▶ _EXERCISE_
Both the line below containing "complete raw →" and the line containing "unfold is_cont. by", along with every line between them, should be repeated exactly; no other line belongs in the answer.

........

(** [x in confirmed] *)
Definition in_keys (x : json) (confirmed : list json) : result bool :=
  if json_hashable x then Ok (existsb (py_eq x) confirmed) else raise TypeError "unhashable type".

Definition load_line (confirmed : list json) (line : string) : result (list json) :=
  if py_blank line then Ok confirmed
  else
    data ← loads_dict "corrupt journal line" "corrupt journal line (not a dict)" (py_strip line);
    confirmed ← add_key (jget_none "effect_key" data) confirmed;
    add_key (jget_none "dispatch_id" data) confirmed.

Fixpoint load_lines (confirmed : list json) (lines : list string) : result (list json) :=
  match lines with
  | [] => Ok confirmed
  | line :: lines => confirmed ← load_line confirmed line; load_lines confirmed lines
  end.

Definition _load_confirmed_keys (h : RestartHome) : result (list json) :=
  match rh_journal h with
  | None => Ok []
  | Some raw => text ← read_text raw; load_lines [] (str_splitlines text)
  end.

(** [record_confirmation], at the time [now] that [time.time] gives. *)
Definition confirmation (now effect_key dispatch_id : string) : json :=
  JObj [("effect_key", JStr effect_key); ("dispatch_id", JStr dispatch_id); ("timestamp", JFloat now);
        ("status", JStr "CONFIRMED")].

Definition record_confirmation (now : string) (effect_key : string) (dispatch_id : json) (h : RestartHome)
    : result unit * RestartHome :=
  if py_blank effect_key then (Err (corrupt "effect_key must be a non-empty string"), h)
  else
    match dispatch_id with
    | JStr d =>
        if py_blank d then (Err (corrupt "dispatch_id must be a non-empty string"), h)
        else (Ok tt, mkHome (rh_outbox h)
                (Some (default "" (rh_journal h) +:+ dumps_spaced (canon (confirmation now effect_key d)) +:+ String LF "")))
    | _ => (Err (corrupt "dispatch_id must be a non-empty string"), h)
    end.

(** ** Resuming *)

(** What happened: the effects that were executed, and whether the journal
    confirms them; the callback's answers and the clock are asked by the
    number of the execution. *)
Record Restart := mkRestart { rs_home : RestartHome; rs_executed : list (string * bool) }.

Section resume.
Context (callback : nat → entry → result unit) (now : nat → string).

(** [entry.get("dispatch_id") or p.stem] *)
Definition dispatch_of (name : string) (data : entry) : json :=
  let d := jget_none "dispatch_id" data in if py_truthy d then d else JStr (stem name).

Definition key_of (data : entry) : string :=
  match jget_none "effect_key" data with JStr s => s | _ => "" end.

Fixpoint resume_entries (entries : list (string * entry)) (confirmed : list json) (seen : list string)
    (continued skipped : list json) (s : Restart) : result (list json * list json) * Restart :=
  match entries with
  | [] => (Ok (continued, skipped), s)
  | (name, data) :: entries =>
      let effect_key := key_of data in
      let dispatch_id := dispatch_of name data in
      match (if existsb (py_eq (JStr effect_key)) confirmed then Ok true else in_keys dispatch_id confirmed) with
      | Err e => (Err e, s)
      | Ok is_confirmed =>
          if (is_confirmed || bool_decide (effect_key ∈ seen))%bool
          then resume_entries entries confirmed seen continued (skipped ++ [dispatch_id]) s
          else
            let n := length (rs_executed s) in
            match callback n data with
            | Err e => (Err e, mkRestart (rs_home s) (rs_executed s ++ [(effect_key, false)]))
            | Ok _ =>
                match record_confirmation (now n) effect_key dispatch_id (rs_home s) with
                | (Err e, home) => (Err e, mkRestart home (rs_executed s ++ [(effect_key, false)]))
                | (Ok _, home) =>
                    resume_entries entries (dispatch_id :: JStr effect_key :: confirmed) (effect_key :: seen)
                      (continued ++ [dispatch_id]) skipped (mkRestart home (rs_executed s ++ [(effect_key, true)]))
                end
            end
      end
  end.

Definition resume_outbox (s : Restart) : result (list json * list json) * Restart :=
  match rh_outbox (rs_home s) with
  | None => (Ok ([], []), s)
  | Some files =>
      match (entries ← parse_entries files; confirmed ← _load_confirmed_keys (rs_home s); mret (entries, confirmed)) with
      | Err e => (Err e, s)
      | Ok (entries, confirmed) => resume_entries entries confirmed [] [] [] s
      end
  end.

End resume.

(** ** Cleaning up *)

(** [entry.get("dispatch_id", p.stem)] *)
Definition cleanup_id (name : string) (data : entry) : json := default (JStr (stem name)) (jget "dispatch_id" data).

Fixpoint cleanup_entries (entries : list (string * entry)) (confirmed : list json) (files : gmap string string)
    (removed : list json) : result (list json) * gmap string string :=
  match entries with
  | [] => (Ok removed, files)
  | (name, data) :: entries =>
      let dispatch_id := cleanup_id name data in
      match (if existsb (py_eq (JStr (key_of data))) confirmed then Ok true else in_keys dispatch_id confirmed) with
      | Err e => (Err e, files)
      | Ok true => cleanup_entries entries confirmed (delete name files) (removed ++ [dispatch_id])
      | Ok false => cleanup_entries entries confirmed files removed
      end
  end.

Definition cleanup_confirmed (h : RestartHome) : result (list json) * RestartHome :=
  match rh_outbox h with
  | None => (Ok [], h)
  | Some files =>
      match (entries ← parse_entries files; confirmed ← _load_confirmed_keys h; mret (entries, confirmed)) with
      | Err e => (Err e, h)
      | Ok (entries, confirmed) =>
          let '(r, files) := cleanup_entries entries confirmed files [] in (r, mkHome (Some files) (rh_journal h))
      end
  end.

(** ** A confirmation is read back *)

Lemma chars_aux_app raw s cur :
  match s with String a _ => is_cont a = false | "" => True end →
  chars_aux cur (raw +:+ s) = (chars_aux cur raw ++ chars_aux "" s)%list.
Proof.
  intros Hs. revert cur. induction raw as [|a raw IH]; intros cur.
  - destruct s as [|a s]; simpl; [by rewrite app_nil_r|]. rewrite Hs. by destruct cur.
  - rewrite string_app_cons. simpl. destruct (is_cont a); [apply IH|]. rewrite !IH. by destruct cur.
Qed.

Lemma chars_complete raw s :
  complete raw → is_ascii s = true → chars (raw +:+ s) = (chars raw ++ chars s)%list ∧
  (raw = "" ∨ ∃ l, chars raw = (l ++ [String LF ""])%list).
Proof.
  intros Hr Hs. split.
  - apply chars_aux_app. destruct s as [|a s]; [done|]. unfold is_ascii in Hs. simpl in Hs. bool_hyps.
    unfold is_cont. by rewrite (proj2 (Z.leb_gt _ _)).
  - destruct Hr as [->|Hr]; [by left|]. right. destruct (string_snoc raw) as [->|(r & a & ->)]; [done|].
    assert (a = LF) as ->.
    { clear -Hr. induction r as [|b r IH]; [simpl in Hr; by destruct (Ascii.eqb_spec a LF)|].
      apply IH. rewrite string_app_cons in Hr. destruct r; exact Hr. }
    exists (chars r). unfold chars. by rewrite chars_aux_app.
Qed.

........

▶ _RESULT OF THE EXERCISE_
  complete raw → is_ascii s = true → chars (raw +:+ s) = (chars raw ++ chars s)%list ∧
  (raw = "" ∨ ∃ l, chars raw = (l ++ [String LF ""])%list).
Proof.
  intros Hr Hs. split.
  - apply chars_aux_app. destruct s as [|a s]; [done|]. unfold is_ascii in Hs. simpl in Hs. bool_hyps.
    unfold is_cont. by rewrite (proj2 (Z.leb_gt _ _)).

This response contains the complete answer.